▸ INSTRUCTIONS TO FOLLOW
Give back the full set of entries that follows, exactly as written.

▽

(** no thread waits longer than one turn: as many calls of [rr_next] as threads are queued
    answer each of them exactly once, in queue order, and bring the scheduler back
    to where it was. *)
Theorem round_robin_fair s q :
  ring s q → let n := length (rr_list q) in
  ∃ s', rr_run (replicate n Next) s = Ret (rr_order q, s') ∧ rr_order q ≡ₚ rr_list q ∧ NoDup (rr_order q) ∧ ring s' q.
Proof.
  intros Hr n. pose proof (q_turn q (ra_after _ _ _ _ _ _ Hr)) as Ht. fold n in Ht.
  assert (q_run_ok (thread_at s) (replicate n Next) q) as Hok.
  { clear. generalize q. induction n as [|n IH]; intros q'; [done|]. split; [done|apply IH]. }
  destruct (proj1 (wp_iff _ _ _) (rr_run_spec _ s q Hr Hok)) as (rs & s' & E' & -> & Hr' & _). rewrite Ht in E', Hr'.
  exists s'. split; [done|]. assert (rr_order q ≡ₚ rr_list q) as HP by apply Permutation_app_comm.
  split; [done|]. split; [rewrite HP; apply Hr|done].
Qed.

(** With one thread queued, removing any other thread empties the scheduler: the queued
    thread is lost although it was not the victim. *)
Theorem rr_remove_foreign s p v :
  ring s (RRQ [] [p]) → v ≠ 0 → v ≠ p →
  ∃ s', rr_remove v s = Ret (tt, s') ∧ ring s' (RRQ [] []) ∧ rr_next s' = Ret (0, s').
Proof.
  intros Hr H0 Hne. pose proof (ra_count _ _ _ _ _ _ Hr) as [Hc _]. cbn in Hc.
  cut (wp (rr_remove v) s (λ _ s', s' = with_sched s (thread_at s) 0 0 0 0)).
  { intros ([] & s' & E' & ->)%wp_iff. eexists. split; [exact E'|].
    assert (ring (with_sched s (thread_at s) 0 0 0 0) (RRQ [] [])) as Hr' by (split; try done; constructor).
    split; [done|]. apply wp_eq. unfold rr_next, are_interrupts_enabled. wp_step. apply wp_gets. wp_step. apply cli_env.
    wp_step. apply wp_gets. cbn [Head set_env with_sched set_Count set_Current set_Tail set_Head Z.eqb]. wp_step.
    apply (rr_sti (with_sched s (thread_at s) 0 0 0 0) _ (thread_at s) 0 0 0 0); [done|]. by apply wp_ret. }
  unfold rr_remove, are_interrupts_enabled. wp_step. apply wp_gets. wp_step. apply cli_env.
  do 3 (wp_step; apply wp_gets). rewrite (proj2 (Z.eqb_neq v 0)) by done. cbn [Count set_env]. rewrite Hc.
  change (Z.of_nat 1 =? 1) with true. wp_step. do 3 (wp_step; apply wp_modify). apply wp_modify.
  by apply (rr_sti s _ (thread_at s) 0 0 0 0).
Qed.
End rr_runs.

(** ** A ring of three threads *)

Definition demo_thread (i next : Z) : thread_st := Thread i 0 0 DEFAULT_STACK_BYTES 0 0 PROC_READY 0 0 0 0 next 0 0.

Definition demo_kst (ts : gmap Z thread_st) (hd tl cur n : Z) : kst (Kmalloc.heap Frames.mst) :=
  KState ts ∅ ∅ ∅ hd tl cur n 0 0 1 1 false 0 1 0 demo_env.

Definition demo_threads : gmap Z thread_st :=
  {[ 0x1000 := demo_thread 1 0x2000; 0x2000 := demo_thread 2 0x3000; 0x3000 := demo_thread 3 0x1000;
     0x4000 := demo_thread 4 0 ]}.
Definition demo_ring := demo_kst demo_threads 0x1000 0x3000 0x2000 3.
Definition demo_q : rrq := RRQ [0x1000] [0x2000; 0x3000].

#[local] Instance demo_klayout : Vpages.KLayout := {| Vpages.ptable_p4 := 0x90000; Vpages.ptable_p3_identity := 0x91000 |}.
#[local] Instance demo_heap_layout : Kmalloc.HeapLayout := {| Kmalloc.pools_addr := 0x93000 |}.

Lemma demo_ring_ok : ring demo_ring demo_q.
Proof.
  split; try done.
  - repeat (constructor; [set_solver by lia|]). constructor.
  - split; [done|]. split; [lia|]. exists 0x2000. split; [done|].
    split; [done|]. split; [lia|]. exists 0x3000. split; [done|].
    split; [done|]. split; [lia|]. by exists 0x1000.
Qed.


Lemma round_robin_fair_witness :
  ∃ s', rr_run [Next; Next; Next] demo_ring = Ret ([0x2000; 0x3000; 0x1000], s') ∧
    rr_order demo_q ≡ₚ rr_list demo_q ∧ NoDup (rr_order demo_q) ∧ ring s' demo_q.
Proof. apply (round_robin_fair demo_ring demo_q demo_ring_ok). Defined.

Definition demo_single := demo_kst {[ 0x1000 := demo_thread 1 0x1000 ]} 0x1000 0x1000 0x1000 1.

Lemma rr_remove_foreign_witness :
  ∃ s', rr_remove 0x2000 demo_single = Ret (tt, s') ∧ ring s' (RRQ [] []) ∧ rr_next s' = Ret (0, s').
Proof.
  apply (rr_remove_foreign demo_single 0x1000 0x2000); [|lia|lia].
  split; try done; [apply NoDup_singleton|]. split; [done|]. split; [lia|]. by exists 0x1000.
Defined.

△

▸ SOLUTION
(** no thread waits longer than one turn: as many calls of [rr_next] as threads are queued
    answer each of them exactly once, in queue order, and bring the scheduler back
    to where it was. *)
Theorem round_robin_fair s q :
  ring s q → let n := length (rr_list q) in
  ∃ s', rr_run (replicate n Next) s = Ret (rr_order q, s') ∧ rr_order q ≡ₚ rr_list q ∧ NoDup (rr_order q) ∧ ring s' q.
Proof.
  intros Hr n. pose proof (q_turn q (ra_after _ _ _ _ _ _ Hr)) as Ht. fold n in Ht.
  assert (q_run_ok (thread_at s) (replicate n Next) q) as Hok.
  { clear. generalize q. induction n as [|n IH]; intros q'; [done|]. split; [done|apply IH]. }
  destruct (proj1 (wp_iff _ _ _) (rr_run_spec _ s q Hr Hok)) as (rs & s' & E' & -> & Hr' & _). rewrite Ht in E', Hr'.
  exists s'. split; [done|]. assert (rr_order q ≡ₚ rr_list q) as HP by apply Permutation_app_comm.
  split; [done|]. split; [rewrite HP; apply Hr|done].
Qed.

(** With one thread queued, removing any other thread empties the scheduler: the queued
    thread is lost although it was not the victim. *)
Theorem rr_remove_foreign s p v :
  ring s (RRQ [] [p]) → v ≠ 0 → v ≠ p →
  ∃ s', rr_remove v s = Ret (tt, s') ∧ ring s' (RRQ [] []) ∧ rr_next s' = Ret (0, s').
Proof.
  intros Hr H0 Hne. pose proof (ra_count _ _ _ _ _ _ Hr) as [Hc _]. cbn in Hc.
  cut (wp (rr_remove v) s (λ _ s', s' = with_sched s (thread_at s) 0 0 0 0)).
  { intros ([] & s' & E' & ->)%wp_iff. eexists. split; [exact E'|].
    assert (ring (with_sched s (thread_at s) 0 0 0 0) (RRQ [] [])) as Hr' by (split; try done; constructor).
    split; [done|]. apply wp_eq. unfold rr_next, are_interrupts_enabled. wp_step. apply wp_gets. wp_step. apply cli_env.
    wp_step. apply wp_gets. cbn [Head set_env with_sched set_Count set_Current set_Tail set_Head Z.eqb]. wp_step.
    apply (rr_sti (with_sched s (thread_at s) 0 0 0 0) _ (thread_at s) 0 0 0 0); [done|]. by apply wp_ret. }
  unfold rr_remove, are_interrupts_enabled. wp_step. apply wp_gets. wp_step. apply cli_env.
  do 3 (wp_step; apply wp_gets). rewrite (proj2 (Z.eqb_neq v 0)) by done. cbn [Count set_env]. rewrite Hc.
  change (Z.of_nat 1 =? 1) with true. wp_step. do 3 (wp_step; apply wp_modify). apply wp_modify.
  by apply (rr_sti s _ (thread_at s) 0 0 0 0).
Qed.
End rr_runs.

(** ** A ring of three threads *)

Definition demo_thread (i next : Z) : thread_st := Thread i 0 0 DEFAULT_STACK_BYTES 0 0 PROC_READY 0 0 0 0 next 0 0.

Definition demo_kst (ts : gmap Z thread_st) (hd tl cur n : Z) : kst (Kmalloc.heap Frames.mst) :=
  KState ts ∅ ∅ ∅ hd tl cur n 0 0 1 1 false 0 1 0 demo_env.

Definition demo_threads : gmap Z thread_st :=
  {[ 0x1000 := demo_thread 1 0x2000; 0x2000 := demo_thread 2 0x3000; 0x3000 := demo_thread 3 0x1000;
     0x4000 := demo_thread 4 0 ]}.
Definition demo_ring := demo_kst demo_threads 0x1000 0x3000 0x2000 3.
Definition demo_q : rrq := RRQ [0x1000] [0x2000; 0x3000].

#[local] Instance demo_klayout : Vpages.KLayout := {| Vpages.ptable_p4 := 0x90000; Vpages.ptable_p3_identity := 0x91000 |}.
#[local] Instance demo_heap_layout : Kmalloc.HeapLayout := {| Kmalloc.pools_addr := 0x93000 |}.

Lemma demo_ring_ok : ring demo_ring demo_q.
Proof.
  split; try done.
  - repeat (constructor; [set_solver by lia|]). constructor.
  - split; [done|]. split; [lia|]. exists 0x2000. split; [done|].
    split; [done|]. split; [lia|]. exists 0x3000. split; [done|].
    split; [done|]. split; [lia|]. by exists 0x1000.
Qed.


Lemma round_robin_fair_witness :
  ∃ s', rr_run [Next; Next; Next] demo_ring = Ret ([0x2000; 0x3000; 0x1000], s') ∧
    rr_order demo_q ≡ₚ rr_list demo_q ∧ NoDup (rr_order demo_q) ∧ ring s' demo_q.
Proof. apply (round_robin_fair demo_ring demo_q demo_ring_ok). Defined.

Definition demo_single := demo_kst {[ 0x1000 := demo_thread 1 0x1000 ]} 0x1000 0x1000 0x1000 1.

Lemma rr_remove_foreign_witness :
  ∃ s', rr_remove 0x2000 demo_single = Ret (tt, s') ∧ ring s' (RRQ [] []) ∧ rr_next s' = Ret (0, s').
Proof.
  apply (rr_remove_foreign demo_single 0x1000 0x2000); [|lia|lia].
  split; try done; [apply NoDup_singleton|]. split; [done|]. split; [lia|]. by exists 0x1000.
Defined.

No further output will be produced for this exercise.